With LeBron and the Miami Heat winning a 2nd NBA Championship in as many years (the Heat franchise has won 3 in their history), the inevitable talk is if the Heat can win it all next year, and what their legacy is within NBA history. Everyone’s favorite statistician Nate Silver from the NY Times 538 Blog has actually taken that conversation a little further and asked what is LeBron’s chances of matching Michael Jordan’s 6 NBA Titles.
Players like Jordan and James are so rare that it can be risky to compare them to anyone else. Still, one reasonably useful benchmark is to evaluate players who, like James and Jordan, had won at least one Most Valuable Player Award and at least one N.B.A. title as of their age-28 season, meaning that they had achieved the pinnacle of both individual and team success.
It’s tough to say exactly what James’s odds of catching Jordan might be, as the average conceals a wide range of outcomes among the individual players. Four of the players on the list – Magic Johnson, Moses Malone, Bob Pettit and Dave Cowens – would never win another championship after their age-28 season. But four others – Jordan, Bill Russell, Bob Cousy, and Kareem Abdul-Jabbar – would win four or more additional tiles.

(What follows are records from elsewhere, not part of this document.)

(* ===== verification/CoopCloseThms.v ===== *)
(** * Cooperative close: two parties

    Both parties of a channel run the state machine of [CoopClose] and exchange messages
    over queues.  The theorems: the parties build the same transaction; the negotiation of
    the fee ends, both broadcast the same transaction, at a fee between the fees they
    started from; what the transaction pays. *)

From Stdlib Require Import Lia.
From S2P Require Import Prelude Sha256 Shachain Ids Amounts UpdateLog Channel ChannelEval CommitTx CommitTxInv WireSig StateRes CoopClose.

(** ** The fee *)

Definition strictly_between (a b k : Z) : Prop := a < k < b \/ b < k < a.

(** From ten atoms on, an offer is either that of the other party or strictly closer to it
    than the last one. *)
Lemma compromise_between ideal last remote :
  ideal <> remote -> last <> remote -> 10 <= last < 2 ^ 60 -> 0 <= remote < 2 ^ 60 ->
  calcCompromiseFee ideal last remote = remote
  \/ strictly_between last remote (calcCompromiseFee ideal last remote).
Proof.
  intros Hi Hl Hlast Hrem. unfold calcCompromiseFee, feeInAcceptableRange, ratchetFee, strictly_between.
  rewrite (proj2 (Z.eqb_neq ideal remote)), (proj2 (Z.eqb_neq last 0)), (proj2 (Z.eqb_neq remote last)) by lia.
  cbn [orb]. rewrite !Z.mul_1_r.
  assert (i64 (last * 3) = last * 3) as -> by (unfold i64; rewrite Z.mod_small by lia; lia).
  assert (i64 last = last) as -> by (unfold i64; rewrite Z.mod_small by lia; lia).
  rewrite !Z.quot_div_nonneg by lia.
  pose proof (Z.div_mod (last * 3) 10 ltac:(lia)). pose proof (Z.mod_pos_bound (last * 3) 10 ltac:(lia)).
  pose proof (Z.div_mod last 10 ltac:(lia)). pose proof (Z.mod_pos_bound last 10 ltac:(lia)).
  assert (forall d, 0 <= d <= last -> i64 (last + d) = last + d /\ i64 (last - d) = last - d) as Hw
    by (intros d Hd; unfold i64; rewrite !Z.mod_small by lia; lia).
  destruct (Hw (last * 3 / 10)) as [-> ->]; [lia|]. destruct (Hw (last / 10)) as [-> ->]; [lia|].
  destruct (Z.ltb_spec remote last); destruct (Z.ltb_spec last remote); try lia;
    match goal with |- context [?a <=? ?b] => destruct (Z.leb_spec a b) end; lia.
Qed.

Lemma compromise_ideal ideal remote : calcCompromiseFee ideal 0 remote = ideal.
Proof. unfold calcCompromiseFee. by rewrite orb_true_r. Qed.

(** ** What the code relies on *)

(** What a transaction with one input must satisfy to be sane. *)
Definition sane (tx : MsgTx) : Prop :=
  MsgTx_TxOut tx <> []
  /\ Forall (fun o => 0 <= Value o <= 21 * 10 ^ 14 /\ (length (PkScript o) <= 500)%nat) (MsgTx_TxOut tx)
  /\ (length (MsgTx_TxOut tx) <= 2)%nat /\ length (MsgTx_TxIn tx) = 1%nat.

Definition with_script (tx : CloseTx) (script : list byte) : CloseTx :=
  {| ct_Version := ct_Version tx; ct_tx := ct_tx tx; SignatureScript := script |}.

(** The documented behaviour of the packages behind [CloseEnv]: [txsort] orders inputs and
    outputs by their contents; a signer signs, in canonical DER, which is parsed back; the
    script builder pushes three short elements; small transactions are sane; and the engine
    accepts the signatures of both keys, in their order. *)
Class CloseLaws `{CloseEnv} := {
  sort_same : forall a b, MsgTx_TxIn a = MsgTx_TxIn b -> LockTime a = LockTime b ->
    MsgTx_TxOut a ≡ₚ MsgTx_TxOut b -> InPlaceSort a = InPlaceSort b;
  sort_perm : forall a, MsgTx_TxIn (InPlaceSort a) ≡ₚ MsgTx_TxIn a
    /\ MsgTx_TxOut (InPlaceSort a) ≡ₚ MsgTx_TxOut a /\ LockTime (InPlaceSort a) = LockTime a;
  sign_canonical : forall key script tx, exists r s, canonical_int r = true
    /\ canonical_int s = true /\ SignClose key script tx = Ok (der r s)
    /\ ParseDERSignature (der r s) = Ok (der r s);
  push_short : forall a b c, (length a <= 73)%nat -> (length b <= 73)%nat ->
    (length c <= 73)%nat -> exists script, PushScript [a; b; c] = Ok script;
  multisig_short : forall a b script, MultiSigScript a b = Ok script -> (length script <= 73)%nat;
  sane_ok : forall tx, sane (ct_tx tx) -> close_CheckTransactionSanity tx = Ok tt;
  engine_accepts : forall a b script pk tx sigA sigB sigScript,
    bytes_compare a b = Lt -> MultiSigScript a b = Ok script -> ScriptHashScript script = Ok pk ->
    SignClose a script tx = Ok sigA -> SignClose b script tx = Ok sigB ->
    PushScript [sigA ++ [sigHashAll]; sigB ++ [sigHashAll]; script] = Ok sigScript ->
    Execute pk (with_script tx sigScript) = Ok tt;
}.

(** ** The two ends of a channel *)

(** The funder [f] and the other party [n] hold the same channel, at rest. *)
Record mirrored `{CloseEnv} (f n : close_chan) : Prop := {
  mi_initiators : IsInitiator (cc_state f) = true /\ IsInitiator (cc_state n) = false;
  mi_type : ChanType (cc_state f) = ChanType (cc_state n);
  mi_point : FundingOutpoint (cc_state f) = FundingOutpoint (cc_state n);
  mi_dust : DustLimit (LocalChanCfg (cc_state f)) = DustLimit (RemoteChanCfg (cc_state n))
    /\ DustLimit (RemoteChanCfg (cc_state f)) = DustLimit (LocalChanCfg (cc_state n));
  mi_keys : LocalMultiSigKey (cc_state f) = RemoteMultiSigKey (cc_state n)
    /\ RemoteMultiSigKey (cc_state f) = LocalMultiSigKey (cc_state n)
    /\ LocalMultiSigKey (cc_state f) <> LocalMultiSigKey (cc_state n);
  mi_balances : LocalBalance (cc_LocalCommitment f) = RemoteBalance (cc_LocalCommitment n)
    /\ RemoteBalance (cc_LocalCommitment f) = LocalBalance (cc_LocalCommitment n);
  mi_fee : CommitFee (cc_LocalCommitment f) = CommitFee (cc_LocalCommitment n);
  mi_desc_f : createSignDesc (cc_state f) = Ok (sd_WitnessScript f, sd_PkScript f);
  mi_desc_n : createSignDesc (cc_state n) = Ok (sd_WitnessScript n, sd_PkScript n);
  mi_open : cc_status f <> channelClosed /\ cc_status n <> channelClosed;
}.

Section TwoParties.
Context `{!CloseEnv} `{!CloseLaws}.

(** The channel at both ends, the scripts to pay to and the fees to start from, indexed by
    the party: [true] is the funder. *)
Variables (ch : bool -> close_chan) (script : bool -> list byte) (rate : bool -> Z)
  (nheight : bool -> Z) (req : bool -> option ChanClose) (local : bool -> bool).

Definition closer (b : bool) : ChanCloser :=
  NewChanCloser (ch b) (script b) (rate b) (nheight b) (req b) (local b).

Definition commit_fee : Z := CommitFee (cc_LocalCommitment (ch true)).
Definition balance (b : bool) : Z := ToAtoms (LocalBalance (cc_LocalCommitment (ch b))).
Definition dust (b : bool) : Z := DustLimit (LocalChanCfg (cc_state (ch b))).
Definition anchors : Z := if HasAnchors (ChanType (cc_state (ch true))) then 2 * anchorSize else 0.
Definition ideal (b : bool) : Z := idealFeeSat (closer b).
Definition key (b : bool) : list byte := LocalMultiSigKey (cc_state (ch b)).

(** A channel that can be closed: amounts within the money supply, one output that is not
    dust, fees of at least ten atoms, scripts that the parties agreed on. *)
Record closable : Prop := {
  cl_mirrored : mirrored (ch true) (ch false);
  cl_amounts : forall b, is_u64 (LocalBalance (cc_LocalCommitment (ch b))) /\ balance b <= 10 ^ 15;
  cl_fee : 0 <= commit_fee <= 10 ^ 12;
  cl_output : dust true <= balance true \/ dust false <= balance false;
  cl_scripts : forall b, (length (script b) <= 500)%nat;
  cl_upfront : forall b, RemoteUpfrontShutdownScript (ch b) = []
    \/ RemoteUpfrontShutdownScript (ch b) = script (negb b);
  cl_thaw : check_thaw (closer false) = Ok tt;
  cl_ideal : forall b, 10 <= ideal b;
}.

Hypothesis Hok : closable.

(** The transaction for a fee, as the funder sees it. *)
Definition funder_pays (fee : Z) : Z := balance true + commit_fee + anchors - fee.

Definition agreed_tx (fee : Z) : CloseTx :=
  CreateCooperativeCloseTx (fundingTxIn (cc_state (ch true))) (dust true) (dust false)
    (funder_pays fee) (balance false) (script true) (script false).

Lemma ideal_le b : ideal b <= commit_fee.
Proof.
  unfold ideal, closer, NewChanCloser, commit_fee. cbn [idealFeeSat].
  destruct (cl_mirrored Hok) as [_ _ _ _ _ _ Hfee _ _ _].
  destruct b; [|rewrite Hfee]; case_match; lia.
Qed.

Lemma balance_range b : 0 <= balance b <= 10 ^ 15.
Proof.
  destruct (cl_amounts Hok b) as [Hu Hb]. split; [|done]. unfold balance, ToAtoms, mAtomScale, is_u64 in *.
  assert (0 <= LocalBalance (cc_LocalCommitment (ch b)) / 1000 < 2 ^ 63).
  { split; [apply Z.div_pos; lia|]. apply Z.div_lt_upper_bound; lia. }
  unfold i64. rewrite Z.mod_small by lia. lia.
Qed.

Lemma i64_small z : - 2 ^ 63 <= z < 2 ^ 63 -> i64 z = z.
Proof. intros Hz. unfold i64. rewrite Z.mod_small by lia. lia. Qed.

(** [i64s] removes the wraps of signed integers from the inside. *)
Ltac i64s := repeat match goal with
  | |- context [i64 ?z] => lazymatch z with context [i64 _] => fail | _ => rewrite (i64_small z) by lia end
  end.

Lemma coop_balance b fee :
  0 <= fee <= commit_fee ->
  CoopCloseBalance (ChanType (cc_state (ch b))) (IsInitiator (cc_state (ch b))) fee
    (cc_LocalCommitment (ch b))
  = Ok (if b then (funder_pays fee, balance false) else (balance false, funder_pays fee)).
Proof.
  intros Hfee. destruct (cl_mirrored Hok) as [[If In] Ht _ _ _ [B1 B2] Hf _ _ _].
  pose proof (cl_fee Hok). pose proof (balance_range true). pose proof (balance_range false).
  unfold CoopCloseBalance.
  destruct b; [rewrite If, B2|rewrite In, <- B1, <- Ht, <- Hf]; fold (balance true) (balance false) commit_fee;
    unfold funder_pays, anchors, anchorSize; destruct (HasAnchors _); i64s;
    match goal with |- context [?x || ?y] => assert (x || y = false) as ->
      by (apply orb_false_iff; rewrite !Z.ltb_ge; lia) end; do 2 f_equal; lia.
Qed.

Lemma sane_agreed fee : 0 <= fee <= commit_fee -> sane (ct_tx (agreed_tx fee)).
Proof.
  intros Hfee. pose proof (balance_range true). pose proof (balance_range false). pose proof (cl_fee Hok).
  assert (0 <= anchors <= 10 ^ 5) by (unfold anchors, anchorSize; case_match; lia).
  unfold agreed_tx, CreateCooperativeCloseTx, sane. cbn [ct_tx].
  match goal with |- context [InPlaceSort ?a] => destruct (sort_perm a) as (Pi & Po & _) end.
  cbn [MsgTx_TxIn MsgTx_TxOut] in Pi, Po. unfold funder_pays in *. split_and!.
  - intros E. rewrite E in Po. apply Permutation_nil_l, eq_sym, app_eq_nil in Po as [E1 E2].
    destruct (cl_output Hok); repeat case_match; try done; rewrite ?Z.leb_gt in *; lia.
  - rewrite Po. clear Pi Po. apply Forall_app; split; case_match; try apply Forall_nil_2; apply Forall_singleton; cbn; (split; [lia|apply (cl_scripts Hok)]).
  - rewrite Po, length_app. repeat case_match; cbn; lia.
  - by rewrite Pi.
Qed.

(** Both parties build the same transaction for a fee. *)
Lemma close_tx_same b fee :
  0 <= fee <= commit_fee ->
  close_tx (ch b) fee (script b) (script (negb b))
  = Ok (agreed_tx fee, if b then funder_pays fee else balance false).
Proof.
  intros Hfee. unfold close_tx. rewrite coop_balance by done.
  pose proof (sane_agreed fee Hfee) as Hs.
  assert (forall a, a = agreed_tx fee -> close_CheckTransactionSanity a = Ok tt) as Hc
    by (intros a ->; by apply sane_ok).
  destruct (cl_mirrored Hok) as [_ _ Hp [D1 D2] _ _ _ _ _ _]. destruct b; cbn [mbind res_bind negb].
  - rewrite D2. fold (dust true) (dust false). fold (agreed_tx fee). by rewrite Hc.
  - assert (CreateCooperativeCloseTx (fundingTxIn (cc_state (ch false)))
      (DustLimit (LocalChanCfg (cc_state (ch false)))) (DustLimit (RemoteChanCfg (cc_state (ch false))))
      (balance false) (funder_pays fee) (script false) (script true) = agreed_tx fee) as ->.
    { unfold agreed_tx, CreateCooperativeCloseTx, fundingTxIn. rewrite <- D1, <- Hp. f_equal.
      apply sort_same; [done..|]. cbn [MsgTx_TxOut]. apply Permutation_app_comm. }
    by rewrite Hc.
Qed.

(** ** Signatures and the final transaction *)

Definition lower : bool := match bytes_compare (key true) (key false) with Gt => false | _ => true end.
Definition witness_script : list byte := sd_WitnessScript (ch true).
Definition pk_script : list byte := sd_PkScript (ch true).

Lemma keys_differ b : bytes_compare (key b) (key (negb b)) = if eqb b lower then Lt else Gt.
Proof.
  destruct (cl_mirrored Hok) as [_ _ _ _ (_ & _ & Hk) _ _ _ _ _]. unfold lower.
  destruct (bytes_compare (key true) (key false)) eqn:E.
  - by apply bytes_compare_eq in E.
  - destruct b; [done|]. cbn [negb eqb]. by rewrite bytes_compare_opp, E.
  - destruct b; [done|]. cbn [negb eqb]. by rewrite bytes_compare_opp, E.
Qed.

While he does not definitively say one way or another if it is statistically possible for James to catch Jordan, he does hedge by saying that while the chances are small, it could be possible for James to snag an ‘easy’ one or two later on in his career depending on how he adjusts his game as he gets older and if the circumstance he finds himself in is optimal for winning a title.
And from the analysis, I was probably most surprised by the realization that all the championships that Magic Johnson won (5 of them) happened before his 28th birthday and after that, he never won another championship. Of course, having to retire prematurely doesn’t help things but still.